[Start of Attachment]

(** ** Preimages *)

Lemma hc_yield_ends c : reached c -> ends c (hc_yield regs).
Proof using Hregs.
  intros Hc. fixed Hc. reg. apply ends_accessible; [by left|intros []]; [|by apply ends_panic].
  eapply ends_bind; [done|by apply frozen_read|]. intros b [Hb Hl].
  apply (ends_silent _ _ _ tt); [by apply silent_reply|]. eapply ends_runs_last; [apply runs_change|].
  eapply reached_to; [exact Hc|apply step_yield, (read_hash_ok b); done|done].
Qed.

(** What [query] answers fits the registers. *)
Lemma slots_word (tag s : Z) : 0 <= tag < 2 ^ 32 -> u32 s -> is_u64 (tag + 2 ^ 32 * s).
Proof using. unfold u32, is_u64. lia. Qed.

Lemma hc_query_ends c : reached c -> ends c (hc_query hash regs).
Proof using Hregs.
  intros Hc. destruct (reached_item c Hc) as [Hwf Ht]. pose proof Hwf as [Hid _ _ _ _ _ _].
  fixed Hc. apply ends_reg; [lia|intros l _ Hl]. destruct (Z.leb_spec U32_MAX l); [by apply ends_reply|]. reg.
  apply ends_item, ends_try_read; [done|lia| |by apply ends_panic]. intros h _ _.
  assert (forall v w, is_u64 v -> is_u64 w -> ends c (reply v ≫= fun _ => put_register 8 w)) as Hanswer.
  { intros answer w Hv Hw. eapply ends_silent_last; [done|]. eapply silent_bind; [by apply silent_reply|by apply silent_put_register]. }
  unfold is_u64, service_id in *. apply ends_availability; [done|lia|lia| |intros _; by apply Hanswer].
  intros slots _ Hs. destruct slots as [|s0 [|s1 [|s2 [|? ?]]]]; repeat (apply List.Forall_cons_iff in Hs as [? Hs]);
    try (by apply ends_panic); apply Hanswer; try done; try (by apply slots_word); unfold u32 in *; lia.
Qed.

[End of Attachment]

# AIM OF THE EXERCISE
Within the listing above, the range opens at the line with "eapply ends_bind; [done|by" and closes at the line with "intros Hc. destruct". Reproduce exactly the lines of that range, including both ends.

# WRITTEN RESPONSE
  eapply ends_bind; [done|by apply frozen_read|]. intros b [Hb Hl].
  apply (ends_silent _ _ _ tt); [by apply silent_reply|]. eapply ends_runs_last; [apply runs_change|].
  eapply reached_to; [exact Hc|apply step_yield, (read_hash_ok b); done|done].
Qed.

(** What [query] answers fits the registers. *)
Lemma slots_word (tag s : Z) : 0 <= tag < 2 ^ 32 -> u32 s -> is_u64 (tag + 2 ^ 32 * s).
Proof using. unfold u32, is_u64. lia. Qed.

Lemma hc_query_ends c : reached c -> ends c (hc_query hash regs).
Proof using Hregs.
  intros Hc. destruct (reached_item c Hc) as [Hwf Ht]. pose proof Hwf as [Hid _ _ _ _ _ _].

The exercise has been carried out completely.